Assignment
Would you restate word for word the lines of the listing, beginning at the first and ending with the line that holds "includes the synthetic row"?

[[ Information provided, beginning ]]

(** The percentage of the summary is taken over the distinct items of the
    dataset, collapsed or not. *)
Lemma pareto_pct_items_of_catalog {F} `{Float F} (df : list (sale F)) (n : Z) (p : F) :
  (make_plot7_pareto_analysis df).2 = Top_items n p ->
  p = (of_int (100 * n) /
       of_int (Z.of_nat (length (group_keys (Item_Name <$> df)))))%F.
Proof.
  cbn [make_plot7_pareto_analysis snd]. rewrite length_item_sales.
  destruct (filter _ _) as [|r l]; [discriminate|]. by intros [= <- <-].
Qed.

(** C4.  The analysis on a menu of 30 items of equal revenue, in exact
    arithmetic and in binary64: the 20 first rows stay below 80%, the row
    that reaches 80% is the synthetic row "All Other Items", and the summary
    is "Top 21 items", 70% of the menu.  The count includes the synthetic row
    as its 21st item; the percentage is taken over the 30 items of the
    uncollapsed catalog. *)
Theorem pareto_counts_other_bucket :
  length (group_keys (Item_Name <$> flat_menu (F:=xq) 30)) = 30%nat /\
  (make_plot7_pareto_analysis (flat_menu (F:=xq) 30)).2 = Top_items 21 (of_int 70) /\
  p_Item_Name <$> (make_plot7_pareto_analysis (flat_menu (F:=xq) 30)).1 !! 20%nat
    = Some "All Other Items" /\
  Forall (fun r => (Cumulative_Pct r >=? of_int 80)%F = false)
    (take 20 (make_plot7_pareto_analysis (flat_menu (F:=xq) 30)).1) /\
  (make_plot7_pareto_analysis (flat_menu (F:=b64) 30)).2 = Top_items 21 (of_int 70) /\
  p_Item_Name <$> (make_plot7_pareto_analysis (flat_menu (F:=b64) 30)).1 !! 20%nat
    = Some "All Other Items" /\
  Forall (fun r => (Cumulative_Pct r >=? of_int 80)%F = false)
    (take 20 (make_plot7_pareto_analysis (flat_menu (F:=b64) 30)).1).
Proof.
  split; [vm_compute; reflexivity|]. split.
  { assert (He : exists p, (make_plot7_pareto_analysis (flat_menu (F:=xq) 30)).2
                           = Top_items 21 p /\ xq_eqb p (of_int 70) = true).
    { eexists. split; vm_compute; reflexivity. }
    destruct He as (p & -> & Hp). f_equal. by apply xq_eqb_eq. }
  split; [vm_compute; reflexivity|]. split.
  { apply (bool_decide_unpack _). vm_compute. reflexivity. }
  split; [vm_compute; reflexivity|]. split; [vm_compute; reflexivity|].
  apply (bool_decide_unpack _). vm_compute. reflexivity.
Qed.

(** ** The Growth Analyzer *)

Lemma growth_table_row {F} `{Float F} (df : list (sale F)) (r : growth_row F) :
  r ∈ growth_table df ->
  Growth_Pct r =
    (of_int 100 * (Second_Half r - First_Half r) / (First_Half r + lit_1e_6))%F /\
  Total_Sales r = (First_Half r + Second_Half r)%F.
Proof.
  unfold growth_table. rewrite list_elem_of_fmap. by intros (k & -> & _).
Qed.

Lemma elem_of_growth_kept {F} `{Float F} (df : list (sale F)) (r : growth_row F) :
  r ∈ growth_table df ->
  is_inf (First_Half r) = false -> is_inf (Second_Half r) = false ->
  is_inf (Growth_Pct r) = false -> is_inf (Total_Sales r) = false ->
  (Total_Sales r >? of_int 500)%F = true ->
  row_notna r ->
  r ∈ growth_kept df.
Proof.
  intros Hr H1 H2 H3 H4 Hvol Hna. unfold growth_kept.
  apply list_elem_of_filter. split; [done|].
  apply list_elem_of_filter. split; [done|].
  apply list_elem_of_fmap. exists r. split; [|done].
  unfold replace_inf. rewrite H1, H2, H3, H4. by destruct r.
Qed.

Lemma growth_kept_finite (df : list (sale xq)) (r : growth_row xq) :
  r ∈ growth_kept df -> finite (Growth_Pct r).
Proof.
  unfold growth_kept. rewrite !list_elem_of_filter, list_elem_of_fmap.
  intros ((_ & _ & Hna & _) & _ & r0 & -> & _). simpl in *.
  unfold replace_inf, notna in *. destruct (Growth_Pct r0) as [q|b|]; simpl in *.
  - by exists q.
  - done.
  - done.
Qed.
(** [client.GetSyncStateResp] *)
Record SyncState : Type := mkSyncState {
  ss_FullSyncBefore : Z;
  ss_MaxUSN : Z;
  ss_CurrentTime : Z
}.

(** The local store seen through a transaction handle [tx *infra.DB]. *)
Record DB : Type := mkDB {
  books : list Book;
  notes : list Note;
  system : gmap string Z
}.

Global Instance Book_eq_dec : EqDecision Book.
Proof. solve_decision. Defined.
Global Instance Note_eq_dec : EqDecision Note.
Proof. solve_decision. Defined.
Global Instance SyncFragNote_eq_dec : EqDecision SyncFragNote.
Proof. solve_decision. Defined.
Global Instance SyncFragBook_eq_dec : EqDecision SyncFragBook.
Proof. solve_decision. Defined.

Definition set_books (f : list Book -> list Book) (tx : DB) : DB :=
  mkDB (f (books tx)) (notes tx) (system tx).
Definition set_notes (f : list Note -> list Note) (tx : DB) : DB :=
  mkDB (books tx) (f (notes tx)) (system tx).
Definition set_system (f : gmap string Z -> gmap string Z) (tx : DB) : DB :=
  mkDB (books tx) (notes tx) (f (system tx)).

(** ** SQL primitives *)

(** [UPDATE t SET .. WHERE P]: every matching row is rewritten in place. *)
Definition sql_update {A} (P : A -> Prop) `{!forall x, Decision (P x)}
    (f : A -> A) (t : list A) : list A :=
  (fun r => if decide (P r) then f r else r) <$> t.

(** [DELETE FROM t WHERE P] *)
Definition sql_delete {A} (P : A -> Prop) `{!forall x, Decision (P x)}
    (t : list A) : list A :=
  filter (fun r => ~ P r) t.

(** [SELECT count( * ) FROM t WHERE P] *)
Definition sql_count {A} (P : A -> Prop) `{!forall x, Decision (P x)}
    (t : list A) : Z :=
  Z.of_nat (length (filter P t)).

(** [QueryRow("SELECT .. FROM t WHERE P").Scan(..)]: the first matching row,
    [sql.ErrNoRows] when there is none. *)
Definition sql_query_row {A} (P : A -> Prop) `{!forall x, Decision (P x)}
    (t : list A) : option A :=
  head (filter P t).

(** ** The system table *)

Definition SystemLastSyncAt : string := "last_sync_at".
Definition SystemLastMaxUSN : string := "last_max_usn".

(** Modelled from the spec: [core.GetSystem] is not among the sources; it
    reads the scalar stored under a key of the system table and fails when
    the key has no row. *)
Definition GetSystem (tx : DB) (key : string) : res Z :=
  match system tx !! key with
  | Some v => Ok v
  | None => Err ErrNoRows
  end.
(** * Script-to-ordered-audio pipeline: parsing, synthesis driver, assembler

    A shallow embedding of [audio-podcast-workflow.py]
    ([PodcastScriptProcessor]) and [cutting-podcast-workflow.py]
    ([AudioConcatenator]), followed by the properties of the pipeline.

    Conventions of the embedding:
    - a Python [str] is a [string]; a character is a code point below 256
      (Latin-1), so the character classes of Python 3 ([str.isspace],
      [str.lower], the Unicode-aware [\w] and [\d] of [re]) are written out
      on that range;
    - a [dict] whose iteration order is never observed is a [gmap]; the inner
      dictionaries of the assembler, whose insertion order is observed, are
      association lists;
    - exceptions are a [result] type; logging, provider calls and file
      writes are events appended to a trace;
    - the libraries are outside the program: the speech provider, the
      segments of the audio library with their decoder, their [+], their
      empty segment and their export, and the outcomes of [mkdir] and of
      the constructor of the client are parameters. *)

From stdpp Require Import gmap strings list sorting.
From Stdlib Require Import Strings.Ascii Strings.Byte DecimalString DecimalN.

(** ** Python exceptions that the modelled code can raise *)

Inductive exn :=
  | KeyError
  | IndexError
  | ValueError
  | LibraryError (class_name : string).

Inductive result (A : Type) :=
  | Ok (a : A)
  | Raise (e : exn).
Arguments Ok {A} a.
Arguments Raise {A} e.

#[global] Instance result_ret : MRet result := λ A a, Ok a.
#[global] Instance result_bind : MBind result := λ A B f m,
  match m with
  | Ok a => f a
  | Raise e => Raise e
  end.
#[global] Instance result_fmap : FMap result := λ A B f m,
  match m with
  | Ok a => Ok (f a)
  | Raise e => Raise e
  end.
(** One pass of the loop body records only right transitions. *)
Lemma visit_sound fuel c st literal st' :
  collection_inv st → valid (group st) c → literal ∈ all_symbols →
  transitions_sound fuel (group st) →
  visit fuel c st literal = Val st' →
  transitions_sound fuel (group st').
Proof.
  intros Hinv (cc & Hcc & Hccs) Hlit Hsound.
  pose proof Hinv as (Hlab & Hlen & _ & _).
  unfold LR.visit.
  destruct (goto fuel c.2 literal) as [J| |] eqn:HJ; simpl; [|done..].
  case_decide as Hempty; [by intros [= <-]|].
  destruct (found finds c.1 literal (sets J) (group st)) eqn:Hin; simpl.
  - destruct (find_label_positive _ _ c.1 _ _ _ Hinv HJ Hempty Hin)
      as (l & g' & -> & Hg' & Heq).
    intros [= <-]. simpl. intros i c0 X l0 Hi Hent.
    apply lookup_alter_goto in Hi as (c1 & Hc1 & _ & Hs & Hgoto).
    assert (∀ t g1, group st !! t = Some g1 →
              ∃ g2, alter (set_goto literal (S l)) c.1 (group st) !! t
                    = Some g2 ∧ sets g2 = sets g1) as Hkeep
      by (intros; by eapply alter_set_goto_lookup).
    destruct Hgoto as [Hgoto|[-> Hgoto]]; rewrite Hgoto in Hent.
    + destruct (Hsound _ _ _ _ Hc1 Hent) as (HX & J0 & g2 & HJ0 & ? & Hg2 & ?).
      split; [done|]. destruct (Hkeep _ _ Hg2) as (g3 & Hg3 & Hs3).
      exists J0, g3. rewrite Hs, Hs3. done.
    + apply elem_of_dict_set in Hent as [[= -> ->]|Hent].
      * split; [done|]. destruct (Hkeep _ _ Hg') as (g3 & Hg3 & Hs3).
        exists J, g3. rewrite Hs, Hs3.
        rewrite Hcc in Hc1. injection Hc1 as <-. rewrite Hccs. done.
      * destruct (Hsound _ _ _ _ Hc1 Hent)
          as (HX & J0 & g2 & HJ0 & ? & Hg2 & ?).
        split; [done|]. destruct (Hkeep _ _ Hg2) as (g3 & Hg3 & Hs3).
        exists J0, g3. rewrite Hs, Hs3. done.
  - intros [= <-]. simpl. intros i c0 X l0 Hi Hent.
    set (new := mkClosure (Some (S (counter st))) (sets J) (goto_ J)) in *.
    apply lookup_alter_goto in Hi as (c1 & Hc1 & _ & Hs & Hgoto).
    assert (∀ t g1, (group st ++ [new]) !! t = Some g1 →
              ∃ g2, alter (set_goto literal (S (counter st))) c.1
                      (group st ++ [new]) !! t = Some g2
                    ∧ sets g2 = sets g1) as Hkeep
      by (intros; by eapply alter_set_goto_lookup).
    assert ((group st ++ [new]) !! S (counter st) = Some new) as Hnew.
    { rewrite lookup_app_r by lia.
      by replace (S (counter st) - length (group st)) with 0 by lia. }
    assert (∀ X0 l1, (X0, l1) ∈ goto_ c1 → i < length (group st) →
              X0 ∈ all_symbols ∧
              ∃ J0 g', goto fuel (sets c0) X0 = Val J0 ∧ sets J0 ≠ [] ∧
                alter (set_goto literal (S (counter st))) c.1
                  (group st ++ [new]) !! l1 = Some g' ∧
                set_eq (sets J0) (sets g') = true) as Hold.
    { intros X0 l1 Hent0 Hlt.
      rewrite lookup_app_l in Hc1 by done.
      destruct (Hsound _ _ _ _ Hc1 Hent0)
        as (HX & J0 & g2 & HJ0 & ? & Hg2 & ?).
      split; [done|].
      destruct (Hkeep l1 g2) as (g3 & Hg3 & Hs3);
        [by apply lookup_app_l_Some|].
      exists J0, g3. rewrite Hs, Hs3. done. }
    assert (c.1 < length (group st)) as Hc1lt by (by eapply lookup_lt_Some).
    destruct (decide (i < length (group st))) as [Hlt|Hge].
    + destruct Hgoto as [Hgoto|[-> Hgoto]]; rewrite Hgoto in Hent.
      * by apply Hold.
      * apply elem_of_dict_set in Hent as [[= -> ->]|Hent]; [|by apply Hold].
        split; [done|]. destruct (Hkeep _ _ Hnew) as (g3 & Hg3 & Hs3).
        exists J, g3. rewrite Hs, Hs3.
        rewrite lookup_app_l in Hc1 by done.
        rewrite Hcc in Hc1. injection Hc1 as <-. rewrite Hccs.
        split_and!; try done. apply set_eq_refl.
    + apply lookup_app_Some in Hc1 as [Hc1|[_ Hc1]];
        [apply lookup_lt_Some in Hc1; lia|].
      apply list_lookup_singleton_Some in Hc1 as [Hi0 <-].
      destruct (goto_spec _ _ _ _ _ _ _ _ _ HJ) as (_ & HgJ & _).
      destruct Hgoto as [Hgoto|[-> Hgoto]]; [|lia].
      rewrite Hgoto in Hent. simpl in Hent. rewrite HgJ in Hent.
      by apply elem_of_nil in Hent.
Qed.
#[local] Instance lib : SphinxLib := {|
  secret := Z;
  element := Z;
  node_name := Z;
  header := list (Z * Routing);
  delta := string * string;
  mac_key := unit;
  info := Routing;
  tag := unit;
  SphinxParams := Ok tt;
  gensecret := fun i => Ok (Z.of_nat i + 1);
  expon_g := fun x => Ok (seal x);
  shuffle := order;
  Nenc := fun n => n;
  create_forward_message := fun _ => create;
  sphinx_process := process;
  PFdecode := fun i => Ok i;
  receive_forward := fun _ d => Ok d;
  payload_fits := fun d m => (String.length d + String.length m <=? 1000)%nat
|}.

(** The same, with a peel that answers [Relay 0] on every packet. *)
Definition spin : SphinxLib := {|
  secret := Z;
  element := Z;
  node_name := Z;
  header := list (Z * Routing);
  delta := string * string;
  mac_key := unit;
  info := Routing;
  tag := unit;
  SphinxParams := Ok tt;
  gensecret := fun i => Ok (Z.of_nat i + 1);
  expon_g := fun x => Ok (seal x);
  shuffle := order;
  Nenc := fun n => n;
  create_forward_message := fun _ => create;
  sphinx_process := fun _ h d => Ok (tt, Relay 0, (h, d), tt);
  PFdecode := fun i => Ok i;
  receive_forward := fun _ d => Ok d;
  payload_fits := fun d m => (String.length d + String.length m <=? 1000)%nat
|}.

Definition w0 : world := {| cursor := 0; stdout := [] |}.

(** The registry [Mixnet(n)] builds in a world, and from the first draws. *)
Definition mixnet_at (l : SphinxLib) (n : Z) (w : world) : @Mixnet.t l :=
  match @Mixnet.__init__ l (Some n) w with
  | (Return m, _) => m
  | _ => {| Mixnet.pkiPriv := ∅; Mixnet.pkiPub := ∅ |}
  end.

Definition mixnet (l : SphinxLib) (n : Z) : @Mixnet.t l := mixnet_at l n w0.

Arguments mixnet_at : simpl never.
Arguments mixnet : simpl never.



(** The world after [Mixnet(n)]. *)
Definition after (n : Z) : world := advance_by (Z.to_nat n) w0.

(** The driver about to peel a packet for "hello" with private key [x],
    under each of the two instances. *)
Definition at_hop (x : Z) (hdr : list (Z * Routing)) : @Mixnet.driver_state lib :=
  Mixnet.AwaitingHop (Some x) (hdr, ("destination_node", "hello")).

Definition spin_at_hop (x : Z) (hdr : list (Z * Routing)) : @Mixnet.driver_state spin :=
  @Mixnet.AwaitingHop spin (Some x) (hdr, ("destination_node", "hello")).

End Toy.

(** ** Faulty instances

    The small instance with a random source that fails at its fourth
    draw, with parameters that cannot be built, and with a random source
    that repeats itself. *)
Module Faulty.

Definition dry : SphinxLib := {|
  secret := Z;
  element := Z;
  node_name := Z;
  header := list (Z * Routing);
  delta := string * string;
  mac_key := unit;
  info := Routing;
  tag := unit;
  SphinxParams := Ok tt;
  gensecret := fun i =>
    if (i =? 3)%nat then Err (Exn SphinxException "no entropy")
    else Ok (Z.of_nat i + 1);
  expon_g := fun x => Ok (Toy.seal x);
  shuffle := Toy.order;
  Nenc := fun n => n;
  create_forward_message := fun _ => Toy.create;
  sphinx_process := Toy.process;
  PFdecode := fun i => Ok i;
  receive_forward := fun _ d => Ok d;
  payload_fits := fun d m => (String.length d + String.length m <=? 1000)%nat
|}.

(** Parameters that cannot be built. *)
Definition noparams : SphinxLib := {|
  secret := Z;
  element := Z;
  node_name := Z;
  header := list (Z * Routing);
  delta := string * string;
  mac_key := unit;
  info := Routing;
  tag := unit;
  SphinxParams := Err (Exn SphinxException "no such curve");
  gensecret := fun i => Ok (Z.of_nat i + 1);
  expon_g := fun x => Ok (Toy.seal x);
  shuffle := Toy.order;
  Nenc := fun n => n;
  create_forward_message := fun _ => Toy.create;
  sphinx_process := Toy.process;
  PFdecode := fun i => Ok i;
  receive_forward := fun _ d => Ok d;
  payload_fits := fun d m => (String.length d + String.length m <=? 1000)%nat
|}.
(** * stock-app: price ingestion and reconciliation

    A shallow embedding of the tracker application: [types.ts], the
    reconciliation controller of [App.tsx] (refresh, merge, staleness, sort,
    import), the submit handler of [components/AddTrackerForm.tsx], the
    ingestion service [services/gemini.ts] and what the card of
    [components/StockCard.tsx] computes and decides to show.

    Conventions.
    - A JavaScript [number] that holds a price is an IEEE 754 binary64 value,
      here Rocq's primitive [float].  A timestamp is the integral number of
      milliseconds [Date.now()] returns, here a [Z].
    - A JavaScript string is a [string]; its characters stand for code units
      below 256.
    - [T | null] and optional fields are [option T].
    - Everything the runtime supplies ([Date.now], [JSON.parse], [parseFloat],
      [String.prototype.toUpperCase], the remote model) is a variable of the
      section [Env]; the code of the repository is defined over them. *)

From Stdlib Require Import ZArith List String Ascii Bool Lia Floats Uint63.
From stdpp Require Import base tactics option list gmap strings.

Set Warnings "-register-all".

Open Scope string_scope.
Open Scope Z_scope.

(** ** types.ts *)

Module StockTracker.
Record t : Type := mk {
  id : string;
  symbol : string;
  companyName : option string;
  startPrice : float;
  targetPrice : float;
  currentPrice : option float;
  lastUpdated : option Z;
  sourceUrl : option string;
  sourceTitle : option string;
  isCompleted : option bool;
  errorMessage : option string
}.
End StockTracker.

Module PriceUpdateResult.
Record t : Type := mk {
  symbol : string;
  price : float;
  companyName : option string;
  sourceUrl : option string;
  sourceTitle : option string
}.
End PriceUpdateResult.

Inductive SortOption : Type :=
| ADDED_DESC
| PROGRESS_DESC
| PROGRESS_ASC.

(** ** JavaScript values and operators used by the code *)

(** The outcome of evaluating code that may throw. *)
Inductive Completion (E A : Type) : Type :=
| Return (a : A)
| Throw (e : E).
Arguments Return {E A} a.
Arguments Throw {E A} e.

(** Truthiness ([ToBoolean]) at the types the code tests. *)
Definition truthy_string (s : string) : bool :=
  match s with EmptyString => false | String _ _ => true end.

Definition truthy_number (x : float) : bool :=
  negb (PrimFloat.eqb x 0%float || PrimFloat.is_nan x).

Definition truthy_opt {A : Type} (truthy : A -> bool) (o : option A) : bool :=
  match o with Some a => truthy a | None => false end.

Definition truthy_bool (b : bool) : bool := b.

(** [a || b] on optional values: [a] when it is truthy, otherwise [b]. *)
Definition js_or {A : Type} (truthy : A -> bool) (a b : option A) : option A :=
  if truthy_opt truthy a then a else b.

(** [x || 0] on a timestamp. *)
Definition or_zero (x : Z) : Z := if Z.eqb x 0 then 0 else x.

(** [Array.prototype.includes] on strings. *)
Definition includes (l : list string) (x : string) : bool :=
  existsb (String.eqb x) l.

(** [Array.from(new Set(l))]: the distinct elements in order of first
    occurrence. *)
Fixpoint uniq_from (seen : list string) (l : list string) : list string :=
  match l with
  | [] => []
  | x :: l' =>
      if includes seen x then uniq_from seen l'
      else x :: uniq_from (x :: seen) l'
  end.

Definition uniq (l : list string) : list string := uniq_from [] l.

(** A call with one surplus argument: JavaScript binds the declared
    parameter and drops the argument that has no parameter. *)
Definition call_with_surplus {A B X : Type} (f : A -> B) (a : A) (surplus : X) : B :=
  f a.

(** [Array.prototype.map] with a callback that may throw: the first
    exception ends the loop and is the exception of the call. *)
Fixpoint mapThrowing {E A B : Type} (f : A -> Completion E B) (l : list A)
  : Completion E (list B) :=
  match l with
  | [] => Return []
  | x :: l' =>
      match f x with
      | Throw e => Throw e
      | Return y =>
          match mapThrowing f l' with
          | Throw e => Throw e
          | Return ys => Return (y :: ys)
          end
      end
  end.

[[ Information provided, end ]]

Exercise result
(** The percentage of the summary is taken over the distinct items of the
    dataset, collapsed or not. *)
Lemma pareto_pct_items_of_catalog {F} `{Float F} (df : list (sale F)) (n : Z) (p : F) :
  (make_plot7_pareto_analysis df).2 = Top_items n p ->
  p = (of_int (100 * n) /
       of_int (Z.of_nat (length (group_keys (Item_Name <$> df)))))%F.
Proof.
  cbn [make_plot7_pareto_analysis snd]. rewrite length_item_sales.
  destruct (filter _ _) as [|r l]; [discriminate|]. by intros [= <- <-].
Qed.

(** C4.  The analysis on a menu of 30 items of equal revenue, in exact
    arithmetic and in binary64: the 20 first rows stay below 80%, the row
    that reaches 80% is the synthetic row "All Other Items", and the summary
    is "Top 21 items", 70% of the menu.  The count includes the synthetic row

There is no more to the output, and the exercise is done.